All stages are timed to the finish; the riders' times are compounded with their previous stage times. The rider with the lowest cumulative finishing times is the leader of the race and wears the yellow jersey (maillot jaune). While the general classification garners the most attention, there are other contests held within the Tour: the points classification for the sprinters, the mountains classification for the climbers, young rider classification for riders under the age of 23, and the team classification, based on the first three finishers from each team on each stage. Achieving a stage win also provides prestige, often accomplished by a team's sprint specialist or a rider taking part in a breakaway.

== Historic French races ==

Various professional women's cycle stage races across France have been held as corresponding events to the Tour de France for women, with the first of these races staged as a one off in 1955. From 1984, a women's Tour de France was staged consistently, although the name of the event changed several times – such as Tour de France Féminin, Tour of the EEC Women, Tour Cycliste Féminin and Grande Boucle Féminine Internationale.

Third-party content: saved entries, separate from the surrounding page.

(** X2: Every dependency the line-oriented parser returns has a non-empty name
    of letters, digits, [_] and [-], and a non-empty version of letters,
    digits, [_] and [.] (["latest"] is one). *)
Theorem parse_requirements_well_formed :
  forall content : string,
    Forall (fun d => well_formed_dependency d = true)
      (parse_requirements_txt content).
Proof.
  intros content. rewrite parse_requirements_flat.
  induction (split_lines content) as [|l ls IH]; simpl; [constructor|].
  apply Forall_app. split; [apply requirement_step_well_formed | exact IH].
Qed.

Lemma re_match_head (line : string) :
  re_match line = None
  <-> match line with String c _ => is_name_char c = false | EmptyString => True end.
Proof.
  unfold re_match. destruct line as [|c r]; simpl; [tauto|].
  destruct (is_name_char c).
  - destruct (span is_name_char r). split; discriminate.
  - tauto.
Qed.

Lemma requirement_step_length (line : string) :
  List.length (requirement_step [] line) = if starts_with_name line then 1%nat else 0%nat.
Proof.
  unfold requirement_step, starts_with_name.
  destruct (strip line) as [|c r] eqn:E; simpl; [reflexivity|].
  destruct (is_name_char c) eqn:Hc.
  - rewrite (name_char_not_hash c Hc).
    destruct (re_match (String c r)) as [[nm ver]|] eqn:M; [reflexivity|].
    apply re_match_head in M. congruence.
  - assert (M : re_match (String c r) = None) by (apply re_match_head; exact Hc).
    rewrite M. now destruct (c =? "#")%char.
Qed.

(** X3: The parser returns one dependency for each line that, once stripped,
    starts with a character of a name, and nothing for any other line
    (blank lines, comments, lines starting with another character): never
    more dependencies than lines. *)
Theorem parse_requirements_count :
  forall content : string,
    List.length (parse_requirements_txt content)
    = List.length (filter starts_with_name (split_lines content))
    /\ (List.length (parse_requirements_txt content)
        <= List.length (split_lines content))%nat.
Proof.
  intros content. rewrite parse_requirements_flat.
  assert (E : List.length (flat_map (requirement_step []) (split_lines content))
              = List.length (filter starts_with_name (split_lines content))).
  { induction (split_lines content) as [|l ls IH]; simpl; auto.
    rewrite length_app, requirement_step_length, IH.
    destruct (starts_with_name l); reflexivity. }
  split; [exact E|]. rewrite E. apply filter_length_le.
Qed.

Lemma lstrip_spaces (ws x : string) :
  str_forallb is_space ws = true -> lstrip (ws ++ x) = lstrip x.
Proof.
  induction ws as [|c ws IH]; simpl; auto.
  intros H. apply andb_true_iff in H as [Hc Hw]. rewrite Hc. auto.
Qed.

Lemma rstrip_spaces (ws : string) :
  str_forallb is_space ws = true -> rstrip ws = EmptyString.
Proof.
  induction ws as [|c ws IH]; simpl; auto.
  intros H. apply andb_true_iff in H as [Hc Hw]. now rewrite (IH Hw), Hc.
Qed.

Lemma rstrip_app_spaces (x ws : string) :
  str_forallb is_space ws = true -> rstrip (x ++ ws) = rstrip x.
Proof.
  intros H. induction x as [|c x IH]; simpl.
  - now apply rstrip_spaces.
  - now rewrite IH.
Qed.
(** X8. Two [set] calls on different names commute when the registry
    already holds one of the names: either order leaves the same store,
    export order included.  When it holds neither, the two new names are
    exported last, in the order of the calls. *)
Theorem set_commutes_on_known_name this (a b : string) (x y : HyperFunctionData Ctx) :
  a <> b ->
  (In a (tool_names (asTools this)) \/ In b (tool_names (asTools this)) ->
   set (set this b y) a x = set (set this a x) b y)
  /\ (~ In a (tool_names (asTools this)) ->
      ~ In b (tool_names (asTools this)) ->
      tool_names (asTools (set (set this b y) a x))
      = tool_names (asTools this) ++ [b; a]).
Proof.
  intros Hne. rewrite !asTools_names. split.
  - intros Hin. unfold set. simpl. f_equal. now apply map_set_commutes.
  - intros Ha Hb. simpl.
    rewrite (@map_set_absent _ (functions this) b y Hb).
    rewrite map_set_absent.
    + unfold JsMap.keys. rewrite !map_app. simpl.
      now rewrite <- app_assoc.
    + unfold JsMap.keys. rewrite map_app. simpl.
      intros Hin. apply in_app_or in Hin.
      destruct Hin as [Hin | [Heq | []]]; [now apply Ha | congruence].
Qed.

French rider Jeannie Longo won the 1987, 1988 and 1989 editions of the race, gaining fame in the process.

Over the years, these races struggled with financial difficulties, limited media coverage, sexism and trademark issues with the organisers Amaury Sport Organisation (the organisers of the Tour de France). The last of these races took place in 2009, with Emma Pooley joking that the race was "more of a Petite Boucle than Grande."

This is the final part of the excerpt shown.